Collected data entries
Lemma opts_size_nonneg l : Forall opt_wf l -> 0 <= opts_size l.
Proof. induction 1 as [|o l Ho _ IH]; simpl; [lia|]. pose proof (opt_size_pos o Ho). lia. Qed.

Lemma tcp_offres h : tcp_wf h ->
  Z.lor (Z.shiftl (t_off h) 4) (t_res h) = t_off h * 2 ^ 4 + t_res h /\ 5 <= t_off h <= 15.
Proof.
  intros (_ & _ & _ & _ & Ho & Hr & _ & _ & _ & Hopt & Hs). pose proof (opts_size_nonneg _ Hopt).
  split; [|lia]. apply lor_shiftl_add; [lia|lia|exact Hr].
Qed.

Lemma tcp_packable h csum : tcp_wf h -> uint_ok 2 csum -> packable [cH; cH; cL; cL; cB; cB; cH; cH; cH] (tcp_vals h csum).
Proof.
  intros Hh Hc. destruct (tcp_offres h Hh) as [E Hoff].
  destruct Hh as (H1 & H2 & H3 & H4 & _ & Hr & H5 & H6 & H7 & _). unfold tcp_vals. rewrite E.
  cbn [packable fst snd]. do 4 (split; [assumption|]).
  split; [unfold uint_ok; change (256 ^ Z.of_nat 1) with 256; lia|]. by do 4 (split; [assumption|]).
Qed.

Lemma tcp_bytes_ok h csum :
  tcp_wf h -> uint_ok 2 csum ->
  exists ob, options_bytes (t_options h) = Ok ob /\ blen ob = opts_size (t_options h) /\
    tcp_bytes h csum = Ok (encode [cH; cH; cL; cL; cB; cB; cH; cH; cH] (tcp_vals h csum) ++ ob).
Proof.
  intros Hh Hc. pose proof (tcp_packable h csum Hh Hc) as Hp.
  destruct Hh as (_ & _ & _ & _ & _ & _ & _ & _ & _ & Hopt & _).
  destruct (options_roundtrip _ Hopt) as (ob & E & Hb & _). exists ob. split; [done|]. split; [done|].
  unfold tcp_bytes. fold (tcp_vals h csum). by rewrite (pack_ok _ _ Hp), E.
Qed.

Lemma tcp_parse_ok h csum ob rest :
  tcp_wf h -> uint_ok 2 csum -> options_bytes (t_options h) = Ok ob ->
  gives (parse_tcp ((encode [cH; cH; cL; cL; cB; cB; cH; cH; cH] (tcp_vals h csum) ++ ob) ++ rest))
    (PHdr true (HTcp (set_tcp_csum h csum)) (PBytes rest)).
Proof.
  intros Hh Hc Eo. pose proof (tcp_packable h csum Hh Hc) as Hp. destruct (tcp_offres h Hh) as [E Hoff].
  destruct Hh as (_ & _ & _ & _ & _ & Hres & _ & _ & _ & Hopt & Hsz).
  destruct (options_roundtrip _ Hopt) as (ob' & Eo' & Hb & Hr). rewrite Eo in Eo'. injection Eo' as <-.
  set (front := encode _ (tcp_vals h csum)) in *.
  assert (Hf : blen front = 20) by by apply blen_encode_eval.
  pose proof (blen_nonneg ob). pose proof (blen_nonneg rest). rewrite <-app_assoc. unfold parse_tcp.
  rewrite (proj2 (Z.ltb_ge _ _)) by (rewrite !blen_app; lia).
  read_front [cH; cH; cL; cL; cB; cB; cH; cH; cH] Hp. unfold tcp_vals at 1. rewrite E.
  rewrite split_hi by (exact Hres || lia). change 0x0f with (Z.ones 4). rewrite split_lo by (exact Hres || lia).
  rewrite (proj2 (Z.ltb_ge _ _)) by lia.
  rewrite (proj2 (Z.ltb_ge _ _)) by (rewrite !blen_app; lia). cbn [orb].
  unfold parse_options. specialize (Hr (S (Z.to_nat (t_off h * 4 - 20))) front rest []).
  replace (blen front + blen ob) with (t_off h * 4) in Hr by lia. rewrite Hf in Hr. rewrite Hr by lia.
  rewrite app_assoc, pyfrom_app by (rewrite blen_app; lia). apply gives_ret.
Qed.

• **Problem details**
Using only the data above, copy out the lines that include the word "assumption".

• **Exercise solution**
  cbn [packable fst snd]. do 4 (split; [assumption|]).
  split; [unfold uint_ok; change (256 ^ Z.of_nat 1) with 256; lia|]. by do 4 (split; [assumption|]).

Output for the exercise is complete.